United Capacity Purchase Agreement

As of June 30, 2020, the Company operated 20 CRJ-700 and 60 E-175 aircraft for United under our United Capacity Purchase Agreement. In exchange for providing the flight services under our United Capacity Purchase Agreement, we receive a fixed monthly minimum amount per aircraft under contract plus certain additional amounts based upon the number of flights and block hours flown and the results of passenger satisfaction surveys. United also reimburses us for certain costs on an actual basis, including property tax per aircraft and passenger liability insurance. Other expenses, including fuel and certain landing fees, are directly paid to suppliers by United. Under our United Capacity Purchase Agreement, United owns 42 of the 60 E-175 aircraft and leases them to us at nominal amounts. United reimburses us on a pass-through basis for all costs related to heavy airframe and engine maintenance, landing gear, auxiliary power units ("APUs") and component maintenance for the 42 E-175 aircraft owned by United. Our United Capacity Purchase Agreement permits United, subject to certain conditions, including the payment of certain costs tied to aircraft type, to terminate the agreement in its discretion, or remove aircraft from service, by giving us notice of 90 days or more. If United elects to terminate our United Capacity Purchase Agreement in its entirety or permanently remove select aircraft from service, we are permitted to return any of the affected E-175 aircraft leased from United at no cost to us.
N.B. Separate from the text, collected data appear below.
(** * travelplanner-rag: retrieval orchestration, verified against its specification

    A shallow embedding of the retrieval core of the planner:

    - [src/retrievers/vector_store.py]  ([FAISSVectorStore])
    - [src/retrievers/knowledge_retrievers.py]  (the per-category retrievers
      and [MultiSourceRetriever])
    - [src/graph/nodes.py], [src/graph/workflow.py], [src/graph/state.py]
      (the nodes of the planning graph and the graph itself)

    Conventions.  Python exceptions are values of [exn]; a call that may raise
    returns a [Result].  Python [float]s (and numpy [float32]s) are idealised as
    exact rationals [Q]: no rounding, no overflow.  Python dictionaries with
    string keys are [gmap string _]. *)

From Stdlib Require Import ZArith QArith Qabs List Sorted Permutation Lia Lqa DecimalString.
From stdpp Require Import base option strings gmap.
Import ListNotations.

Local Open Scope string_scope.
Local Open Scope Z_scope.

(** ** Exceptions *)

Inductive exn : Type :=
| AssertionError
| ValueError
| IndexError
| KeyError
| ZeroDivisionError
| RuntimeError
| FileNotFoundError
| FileExistsError
| IsADirectoryError
| JSONDecodeError
| TypeError
| InvalidUpdateError
| GraphRecursionError.

Inductive Result (A : Type) : Type :=
| Ok (a : A)
| Raise (e : exn).
Arguments Ok {A} a.
Arguments Raise {A} e.

Definition bind {A B : Type} (r : Result A) (k : A -> Result B) : Result B :=
  match r with
  | Ok a => k a
  | Raise e => Raise e
  end.

Notation "'do' x <- r ; k" := (bind r (fun x => k))
  (at level 10, x name, r at level 100, k at level 200).

Definition returns {A : Type} (r : Result A) : Prop := exists a, r = Ok a.

(** ** Documents and their metadata *)

(** The metadata dictionary of a stored document.  Every key the retrievers
    read is optional (a Python [dict.get]); the value types are the ones
    [scripts/ingest_data.py] writes.  Keys no retriever reads are kept in
    [md_other]. *)
Record Metadata : Type := {
  md_admission_fee : option Q;
  md_category : option string;
  md_tags : option (list string);
  md_dietary_options : option (list string);
  md_price_range : option string;
  md_cuisine : option (list string);
  md_destination : option string;
  md_duration_days : option Z;
  md_other : list (string * string)
}.

(** [{}] *)
Definition empty_metadata : Metadata :=
  {| md_admission_fee := None; md_category := None; md_tags := None;
     md_dietary_options := None; md_price_range := None; md_cuisine := None;
     md_destination := None; md_duration_days := None; md_other := [] |}.

(** One entry of a result list: [{"text": .., "metadata": .., "score": ..}]. *)
Record Document : Type := {
  doc_text : string;
  doc_metadata : Metadata;
  doc_score : Q
}.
In addition, if United removes any of our 18 owned E-175 aircraft from service at its direction, United would remain obligated to assume the aircraft ownership and associated debt with respect to such aircraft through the end of the term of the agreement.
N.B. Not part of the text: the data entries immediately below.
(** X16 ([generate_and_save_events]).  Every event that a batch stores is
    a flow between two different addresses of the topology of app.py, to
    one of the ten listed destination ports, with the status [normal] or
    [anomalous] and with a feature dictionary that has exactly the 35 keys
    of [Config.IMPORTANT_FEATURES], in their order. *)
Theorem batch_events_are_flows (w : App.World rng) :
  ∃ new_events,
    App.events (App.db (App.generate_and_save_events w).2)
    = (App.events (App.db w) ++ new_events)%list
    ∧ Forall (fun e =>
        App.Event.src_ip e ∈ App.get_all_ips
        ∧ App.Event.dst_ip e ∈ App.get_all_ips
        ∧ App.Event.src_ip e ≠ App.Event.dst_ip e
        ∧ App.Event.dst_port e ∈ [22; 23; 53; 80; 443; 993; 995; 3306; 5432; 8080]%Z
        ∧ App.Event.status e ∈ ["normal"; "anomalous"]
        ∧ (App.Event.features e).*1 = Config.IMPORTANT_FEATURES) new_events.
Proof.
  destruct (batch_spec w)
    as (num_events & w1 & w' & _ & -> & ne & nr & (_ & He & _) & _ & Hev & _).
  exists ne. split; [exact He|exact Hev].
Qed.

(** X17 ([generate_and_save_response] as [generate_and_save_events] calls
    it).  Every response that a batch stores answers an anomalous event
    stored by the same batch: it carries the [log_id], the addresses and
    the ports of that event, its features are those of the event's features
    that are RCA features, which are exactly the nine of
    [Config.RCA_TYPE1_FEATURES], and each of its two response types is one
    that [response_types] lists for its anomaly type. *)
Theorem batch_responses_answer_anomalous_events (w : App.World rng) :
  ∃ new_events new_responses,
    Batch.adds w (App.generate_and_save_events w).2 new_events new_responses
    ∧ Forall (Batch.response_ok new_events) new_responses
    ∧ Forall (fun r => (App.Response.features r).*1 = Config.RCA_TYPE1_FEATURES)
        new_responses.
Proof.
  destruct (batch_spec w)
    as (num_events & w1 & w' & _ & -> & ne & nr & Hadds & _ & Hev & Hre & _).
  exists ne, nr. split; [exact Hadds|]. split; [exact Hre|].
  rewrite Forall_forall in Hev. apply Forall_forall. intros r Hr.
  rewrite Forall_forall in Hre.
  destruct (Hre r Hr) as (e & He & _ & _ & _ & _ & _ & _ & Hfeatures & _).
  destruct (Hev e He) as (_ & _ & _ & _ & _ & Hkeys).
  rewrite Hfeatures.
  pose proof (filter_keys (fun k => k ∈ Config.RCA_TYPE1_FEATURES)
                (App.Event.features e)) as Hfilter.
  cbv beta in Hfilter. rewrite Hfilter, Hkeys. vm_compute. reflexivity.
Qed.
On November 26, 2019, we amended and restated our United Capacity Purchase Agreement to, among other things, incorporate the terms of the 14 prior amendments to that Agreement and to extend the term thereof through the addition of twenty (20) new Embraer E175LL aircraft to the scope of such Agreement.  These new aircraft will be financed and owned by us and operated for a period of twelve (12) years from the in-service date.  Deliveries of the new E175LL aircraft were scheduled to begin in May 2020 and be completed by December 31, 2020. In March 2020, the deliveries of the new E175LL aircraft were negotiated between United and Embraer to begin in September 2020 and be completed by the quarter ended June 30, 2021. Commencing five (5) years after the actual in-service date, United has the right to remove the E175LL aircraft from service by giving us notice of 90 days or more, subject to certain conditions, including the payment of certain wind-down expenses plus, if removed prior to the ten (10) year anniversary of the in-service date, certain accelerated margin payments.  

In addition to adding the 20 new E175LL aircraft to the amended and restated United Capacity Purchase Agreement, we extended the term of our 42 E-175 aircraft leased from United for an additional five (5) years, which now expire between 2024 and 2028.  As part of the amended and restated United Capacity Purchase Agreement, we agreed to lease our CRJ-700 aircraft to another United Express service provider for a term of seven (7) years. We will continue to operate such aircraft until they are transitioned to the new service provider. United has a right to purchase the CRJ-700 aircraft at the then fair market value. In addition, we own 18 E-175 aircraft that expire in 2028.

Our United Capacity Purchase Agreement is subject to early termination under various circumstances noted above and including:

 

By United if certain operational performance factors fall below a specified percentage for a specified time, subject to notice under certain circumstances;

 

By United if we fail to perform the material covenants, agreements, terms or conditions of our United Capacity Purchase Agreement or similar agreements with United, subject to thirty (30) days' notice and cure rights;

 

If either United or we become insolvent, file bankruptcy or fail to pay debts when due, the non-defaulting party may terminate the agreement; or

 

By United if we merge with, or if control of us is acquired by another air carrier or a corporation directly or indirectly owning or controlling another air carrier.